(Problem description): Your answer should be every line of the records that contains the word "spells", copied as it stands.

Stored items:
⟨

(* ===== verification/ParserComplete.v ===== *)
(** The parser reads every text of the grammar, and gives the value, the
    arguments and the annotation that the text spells. *)
From S2P Require Import Prelude GoSort GoStrings GoStrconv Provider Annotation Parser ParserGrammar ParserLex ParserSound.

(** ** The order of the arguments *)

Lemma ordered_positional prev a args :
  arguments_ordered (prev ++ a :: args) → arg_Name a = "" → Forall (λ b, arg_Name b = "") prev.
Proof.
  intros (pos & nm & E & Hpos & Hnm & _) Ha.
  apply app_eq_inv in E as [(k & -> & E)|(k & -> & E)]; [|by apply Forall_app in Hpos as [? _]].
  subst nm. apply Forall_app in Hnm as [_ Hnm]. by inversion Hnm.
Qed.

Lemma ordered_fresh prev a args :
  arguments_ordered (prev ++ a :: args) → arg_Name a ≠ "" → arg_Name a ∉ arg_Name <$> prev.
Proof.
  intros (pos & nm & E & Hpos & Hnm & Hnd) Ha Hin.
  assert (∀ l, Forall (λ b, arg_Name b = "") l → arg_Name a ∉ arg_Name <$> l) as Hno.
  { intros l Hl (b & Eb & Hb)%list_elem_of_fmap. rewrite Forall_forall in Hl. apply Hl in Hb. congruence. }
  apply app_eq_inv in E as [(k & -> & ->)|(k & -> & E)].
  - rewrite fmap_app in Hin. apply elem_of_app in Hin as [Hin|Hin]; [by apply (Hno pos)|].
    rewrite fmap_app in Hnd. apply NoDup_app in Hnd as (_ & Hnd & _). apply (Hnd _ Hin). simpl. left.
  - apply Forall_app in Hpos as [Hprev _]. by apply (Hno prev).
Qed.

Section complete.
Context `{UnicodeTables} `{!UnicodeLaws} (input : string) (position : Position).

Notation rest := (rest input).
Notation reads := (reads input).
Notation parseValue := (parseValue input position).

(** ** What follows a token *)

(** The text does not continue an identifier, an integer or a name, and is
    not the bracket of an instance. *)
Definition stops (t : string) : Prop :=
  scan identifier_rune t = O ∧ scan name_rune t = O ∧ digits t = O ∧ ∀ t', t ≠ String "[" t'.

Lemma spaces_first sp t : spaces sp → sp ≠ "" → is_space (decode_rune (sp +:+ t)).1 = true.
Proof.
  unfold spaces, all_runes. rewrite scan_eq. intros Hsp Hne. rewrite bool_decide_eq_false_2 in Hsp by done.
  destruct (decode_rune sp) as [r w] eqn:Ed. destruct (is_space r) eqn:Hr; [|by destruct sp].
  rewrite decode_app; rewrite Ed; [done|]. simpl. intros ->. by vm_compute in Hr.
Qed.

Lemma stops_spaces sp c t :
  spaces sp → c ∈ [","%char; "]"%char; ")"%char; "="%char; "("%char] → stops (sp +:+ String c t).
Proof.
  intros Hsp Hc. rewrite !elem_of_cons in Hc. destruct (decide (sp = "")) as [->|Hne].
  { rewrite str_nil_app. destruct_or!; subst; [..|by apply elem_of_nil in Hc].
    all: split_and!; [by apply scan_ascii..|done|done]. }
  pose proof (spaces_first sp (String c t) Hsp Hne) as Hs.
  split_and!; [apply scan_space_stops; [apply identifier_rune_no_space|by destruct sp|done]
              |apply scan_space_stops; [apply name_rune_no_space|by destruct sp|done]| |].
  - destruct sp as [|d sp]; [done|]. rewrite str_cons_app in *. simpl. destruct (in_range 48 57 (byte_of d)) eqn:E; [|done].
    unfold in_range in E. apply andb_true_iff in E as [E1%N.leb_le E2%N.leb_le].
    rewrite decode_ascii in Hs by lia. apply space_cases in Hs. simpl in Hs. lia.
  - intros t' E. rewrite E, decode_ascii in Hs by done. by vm_compute in Hs.
Qed.

Lemma identifier_head i :
  identifier_text i → ∃ c i', i = String c i' ∧ ∀ d, (byte_of d < 128)%N → identifier_start (byte_of d) = false → c ≠ d.
Proof.
  intros (Hne & Hs & _). destruct i as [|c i]; [done|]. exists c, i. split; [done|]. intros d Hd Hno ->.
  rewrite decode_ascii in Hs by done. simpl in Hs. congruence.
Qed.

Lemma integer_head s :
  integer_text s → ∃ c s', s = String c s' ∧ (c = "-"%char ∨ in_range 48 57 (byte_of c) = true).
Proof.
  intros (sg & ds & -> & Hsg & Hne & Hds). destruct ds as [|c ds]; [done|]. destruct Hsg as [-> | ->].
  - exists c, ds. split; [done|]. right. simpl in Hds. by destruct (in_range _ _ _).
  - exists "-"%char, (String c ds). split; [done|]. by left.
Qed.

Lemma integer_start c t :
  c = "-"%char ∨ in_range 48 57 (byte_of c) = true →
  scan is_space (String c t) = O ∧ identifier_start (decode_rune (String c t)).1 = false ∧
  c ∉ [dquote; backquote; "["%char; "]"%char; ")"%char].
Proof.
  intros [-> |Hc]; [split_and!; [by apply scan_ascii|done|]; set_solver|].
  unfold in_range in Hc. apply andb_true_iff in Hc as [E1%N.leb_le E2%N.leb_le]. split_and!.
  - apply scan_ascii; [lia|]. apply ascii_no_space; lia.
  - rewrite decode_ascii by lia. simpl. unfold identifier_start, is_letter, in_range.
    destruct (N.ltb_spec (byte_of c) 128); [|lia]. apply not_true_iff_false.
    rewrite !orb_true_iff, !andb_true_iff, !N.leb_le, N.eqb_eq. lia.
  - rewrite !not_elem_of_cons. split_and!; [..|apply not_elem_of_nil]; intros ->; vm_compute in E1, E2; congruence || lia.
Qed.

(** ** Values *)

(** A value starts with a byte that is not a space and closes nothing. *)
Lemma value_head t v :
  spells t v → ∃ c t', t = String c t' ∧ c ≠ "]"%char ∧ c ≠ ")"%char ∧ ∀ u, scan is_space (t +:+ u) = O.
Proof.
  assert (∀ i t', identifier_text i → ∃ c u, i +:+ t' = String c u ∧ c ≠ "]"%char ∧ c ≠ ")"%char ∧
    ∀ u, scan is_space ((i +:+ t') +:+ u) = O) as Hident.
  { intros i t' Hi. destruct (identifier_head i Hi) as (c & i' & -> & Hc). rewrite str_cons_app. exists c, (i' +:+ t').
    split_and!; [done|by apply Hc..|]. intros u. rewrite <-(str_cons_app c i' t'), str_app_assoc. by apply identifier_no_space. }
  destruct 1 as [s v (q & body & -> & Hq & _) _| | |s Hi _ _|i b Hi _|s v Hi _| |].
  - exists q, body. destruct Hq as [-> | ->]; (split_and!; [done..|]; intros u; by apply scan_ascii).
  - exists "t"%char, "rue". split_and!; [done..|]. intros u. by apply scan_ascii.
  - exists "f"%char, "alse". split_and!; [done..|]. intros u. by apply scan_ascii.
  - destruct (Hident s "" Hi) as (c & u & E). rewrite str_app_nil_r in E. by exists c, u.
  - by apply Hident.
  - destruct (integer_head s Hi) as (c & s' & -> & Hc). exists c, s'.
    destruct (integer_start c s' Hc) as (_ & _ & Hno). rewrite !not_elem_of_cons in Hno.
    split_and!; [done|apply Hno..|]. intros u. rewrite str_cons_app. by apply integer_start.
  - eexists _, _. split_and!; [done..|]. intros u. by apply scan_ascii.
  - eexists _, _. split_and!; [done..|]. intros u. by apply scan_ascii.
Qed.

Lemma skipSpace_value o sp t v o' : reads o (sp +:+ t) o' → spaces sp → spells t v →
  skipSpace input o = (o + String.length sp)%nat ∧ reads (o + String.length sp) t o'.
Proof.
  intros [Hr1 Hr2]%reads_split Hsp Hv. split; [|done]. apply (skipSpace_exact input o sp); [done..|].
  destruct Hr2 as [_ ->]. by destruct (value_head t v Hv) as (_ & _ & _ & _ & _ & ->).
Qed.

(** After the items of a list or the arguments, the closing byte is next. *)
Lemma close_exact o sp c o' :
  reads o (sp +:+ str1 c) o' → spaces sp → (byte_of c < 128)%N → is_space (byte_of c) = false →
  skipSpace input o = (o + String.length sp)%nat ∧ consume input c (skipSpace input o) = Some o' ∧
  ∀ d, d ≠ c → consume input d (skipSpace input o) = None.
Proof.
  intros [Hr1 Hr2]%reads_split Hsp Hc Hns. pose proof Hr2 as [_ E]. unfold str1 in E. rewrite str_cons_app, str_nil_app in E.
  assert (skipSpace input o = (o + String.length sp)%nat) as Eo.
  { apply (skipSpace_exact input o sp); [done..|]. rewrite E. by apply scan_ascii. }
  rewrite Eo. split; [done|]. split; [by apply consume_spec|]. intros d Hd. apply (consume_none _ _ _ _ E).
  intros t' [= ? _]. congruence.
Qed.
(* ===== verification/ImportParser.v ===== *)
(** Annotation imports in comments (src/compiler/parser/import.go):
    [ParseImportComment] and its parser, over the primitive steps that
    Parser.v has. As there, the text and the position are parameters and the
    offset is threaded through the calls. *)
From S2P Require Import Prelude GoSort GoStrings GoStrconv Provider Annotation Parser.

Definition importDirectiveName : string := "@import".
Definition legacyImportDirectiveName : string := "@spice.import".

Definition legacy_import_text : string := "@spice.import is no longer supported; replace it with @import".
Definition errLegacyImportDirective : error := ErrSentinel legacy_import_text.
Definition IsLegacyImportError (e : error) : bool := error_is e legacy_import_text.

(** The byte after the name is taken as a rune of its own. *)
Definition directivePrefix (input name : string) : bool :=
  has_prefix input name &&
  (bool_decide (String.length input = String.length name) ||
   from_option (λ c, is_space (byte_of c)) false (str_get (String.length name) input)).

Definition exportedIdentifier `{UnicodeTables} (value : string) : bool := is_upper (decode_rune value).1.

(** The message of the first rule that the path breaks. *)
Definition validateAnnotationImportPath (value : string) : option string :=
  if bool_decide (value = "") then Some "annotation import package must not be empty"
  else if negb (bool_decide (trim_space value = value))
  then Some "annotation import package must not contain surrounding whitespace"
  else if contains value (str1 backslash) then Some "annotation import package must use '/' separators"
  else if has_prefix value "." || has_prefix value "/"
  then Some "annotation import package must be an absolute Go import path"
  else if contains value "//" then Some "annotation import package contains an empty path segment"
  else None.

Section import.
Context `{UnicodeTables} (input : string) (position : Position).

Definition import_errorf {A} (message : string) (offset : nat) : outcome error A :=
  let column := if (Column position <=? 0)%Z then 1%Z else Column position in
  Fail (ErrNew (Filename position +:+ ":" +:+ itoa (Line position `max` 1) +:+ ":" +:+
    itoa (column + Z.of_nat offset) +:+ ": " +:+ message)).

Definition import_rune (r : N) : bool := is_letter r || is_digit r || (r =? 95)%N.

(** [parseIdentifier] of the import parser. *)
Definition parseImportIdentifier (offset : nat) : string * nat :=
  if eof input offset then ("", offset)
  else
    let '(r, size) := decode_rune (rest input offset) in
    if negb (identifier_start r) then ("", offset)
    else
      let width := (size + scan import_rune (rest input (offset + size)))%nat in
      (str_take width (rest input offset), (offset + width)%nat).

(** The offset after the word, when it is next and ends there. *)
Definition consumeWord (word : string) (offset : nat) : option nat :=
  if negb (has_prefix (rest input offset) word) then None
  else
    let ending := (offset + String.length word)%nat in
    if (ending <? String.length input)%nat && import_rune (decode_rune (rest input ending)).1 then None
    else Some ending.

(** The offset after the spaces, when there are some. *)
Definition requireSpace (offset : nat) : option nat :=
  let o := skipSpace input offset in if (offset <? o)%nat then Some o else None.

Definition parseQuotedString (offset : nat) : outcome error (string * nat) :=
  if negb (bool_decide (peek input offset = dquote)) && negb (bool_decide (peek input offset = backquote))
  then import_errorf "annotation import package must be a Go string" offset
  else
    let quote := peek input offset in
    match string_end quote (rest input (S offset)) with
    | Some n =>
        match unquote (str_take (S n) (rest input offset)) with
        | Some value => Ok (value, (S offset + n)%nat)
        | None => import_errorf "invalid annotation import package: invalid syntax" (S offset + n)
        end
    | None => import_errorf "unterminated annotation import package" (String.length input)
    end.

Definition parseFromPackage (offset : nat) : outcome error string :=
  let message := "annotation import requires 'from " +:+ str1 dquote +:+ "package/path" +:+ str1 dquote +:+ "'" in
  match requireSpace offset with
  | None => import_errorf message offset
  | Some o =>
      match consumeWord "from" o with
      | None => import_errorf message o
      | Some o =>
          match requireSpace o with
          | None => import_errorf message o
          | Some o =>
              match parseQuotedString o with
              | Fail e => Fail e
              | Ok (packagePath, o) =>
                  let o := skipSpace input o in
                  if negb (eof input o) then import_errorf "unexpected trailing annotation import content" o
                  else match validateAnnotationImportPath packagePath with
                       | Some err => import_errorf err o
                       | None => Ok packagePath
                       end
              end
          end
      end
  end.

Definition parseNamespace (offset : nat) : outcome error ImportDirective :=
  let message := "namespace annotation import requires '* as alias'" in
  match requireSpace offset with
  | None => import_errorf message offset
  | Some o =>
      match consumeWord "as" o with
      | None => import_errorf message o
      | Some o =>
          match requireSpace o with
          | None => import_errorf message o
          | Some o =>
              let '(namespace, o) := parseImportIdentifier o in
              if bool_decide (namespace = "") || bool_decide (namespace = "_")
              then import_errorf "namespace annotation import requires a usable alias" o
              else match parseFromPackage o with
                   | Fail e => Fail e
                   | Ok packagePath => Ok (mkDirective ImportNamespace packagePath namespace [] position "")
                   end
          end
      end
  end.

(** One binding of the loop of [parseNamed]: the binding, and the offset
    where the next byte is looked at. *)
Definition parseBinding (seenImported : gset string) (offset : nat) : outcome error (ImportBinding * nat) :=
  let '(imported, o) := parseImportIdentifier offset in
  if bool_decide (imported = "") || bool_decide (imported = "_") || negb (exportedIdentifier imported)
  then import_errorf "named annotation imports require exported descriptor symbols" o
  else if bool_decide (imported ∈ seenImported)
  then import_errorf ("annotation import repeats symbol " +:+ go_quote imported) o
  else
    let o := skipSpace input o in
    match consumeWord "as" o with
    | None => Ok (mkBinding imported imported, skipSpace input o)
    | Some o =>
        match requireSpace o with
        | None => import_errorf "annotation import alias requires a local name" o
        | Some o =>
            let '(local, o) := parseImportIdentifier o in
            if bool_decide (local = "") || bool_decide (local = "_")
            then import_errorf "annotation import alias requires a usable local name" o
            else Ok (mkBinding imported local, skipSpace input o)
        end
    end.

(** The loop of [parseNamed]: the bindings, and the offset after the brace. *)
Fixpoint namedLoop (fuel : nat) (bindings : list ImportBinding) (seenImported : gset string) (offset : nat)
    : option (outcome error (list ImportBinding * nat)) :=
  match fuel with
  | O => None
  | S fuel' =>
      match parseBinding seenImported offset with
      | Fail e => Some (Fail e)
      | Ok (binding, o) =>
          let bindings := bindings ++ [binding] in
          match consume input "}" o with
          | Some o => Some (Ok (bindings, o))
          | None =>
              match consume input "," o with
              | None => Some (import_errorf "expected ',' or '}' in named annotation import" o)
              | Some o =>
                  let o := skipSpace input o in
                  if bool_decide (peek input o = "}"%char)
                  then Some (import_errorf "trailing commas are not supported in annotation imports" o)
                  else namedLoop fuel' bindings ({[ib_Imported binding]} ∪ seenImported) o
              end
          end
      end
  end.

Definition parseNamed (offset : nat) : option (outcome error ImportDirective) :=
  let o := skipSpace input offset in
  match consume input "}" o with
  | Some o => Some (import_errorf "named annotation import requires at least one symbol" o)
  | None =>
      match namedLoop (S (String.length input)) [] ∅ o with
      | None => None
      | Some (Fail e) => Some (Fail e)
      | Some (Ok (bindings, o)) =>
          match parseFromPackage o with
          | Fail e => Some (Fail e)
          | Ok packagePath => Some (Ok (mkDirective ImportNamed packagePath "" bindings position ""))
          end
      end
  end.

(** [importParser.parse], after the name of the directive. *)
Definition parseImport (offset : nat) : option (outcome error ImportDirective) :=
  match requireSpace offset with
  | None => Some (import_errorf "annotation import requires a binding clause" offset)
  | Some o =>
      match consume input "*" o with
      | Some o => Some (parseNamespace o)
      | None =>
          match consume input "{" o with
          | Some o => parseNamed o
          | None => Some (import_errorf "annotation import requires '{ ... }' or '* as alias'" o)
          end
      end
  end.
End import.

(** [ParseImportComment]: [Ok None] for a line without an import. *)
Definition ParseImportComment `{UnicodeTables} (input : string) (position : Position)
    : option (outcome error (option ImportDirective)) :=
  let '(body, position, comment) := annotationCommentBody input position in
  if negb comment then Some (Ok None)
  else if directivePrefix body legacyImportDirectiveName then Some (Fail errLegacyImportDirective)
  else if negb (directivePrefix body importDirectiveName) then Some (Ok None)
  else match parseImport body position (String.length importDirectiveName) with
       | None => None
       | Some (Fail e) => Some (Fail e)
       | Some (Ok d) => Some (Ok (Some (mkDirective (im_Kind d) (im_Package d) (im_Namespace d) (im_Bindings d)
                                          (im_Position d) input)))
       end.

⟩

(The completed task):
    arguments and the annotation that the text spells. *)
  spells t v → ∃ c t', t = String c t' ∧ c ≠ "]"%char ∧ c ≠ ")"%char ∧ ∀ u, scan is_space (t +:+ u) = O.
Lemma skipSpace_value o sp t v o' : reads o (sp +:+ t) o' → spaces sp → spells t v →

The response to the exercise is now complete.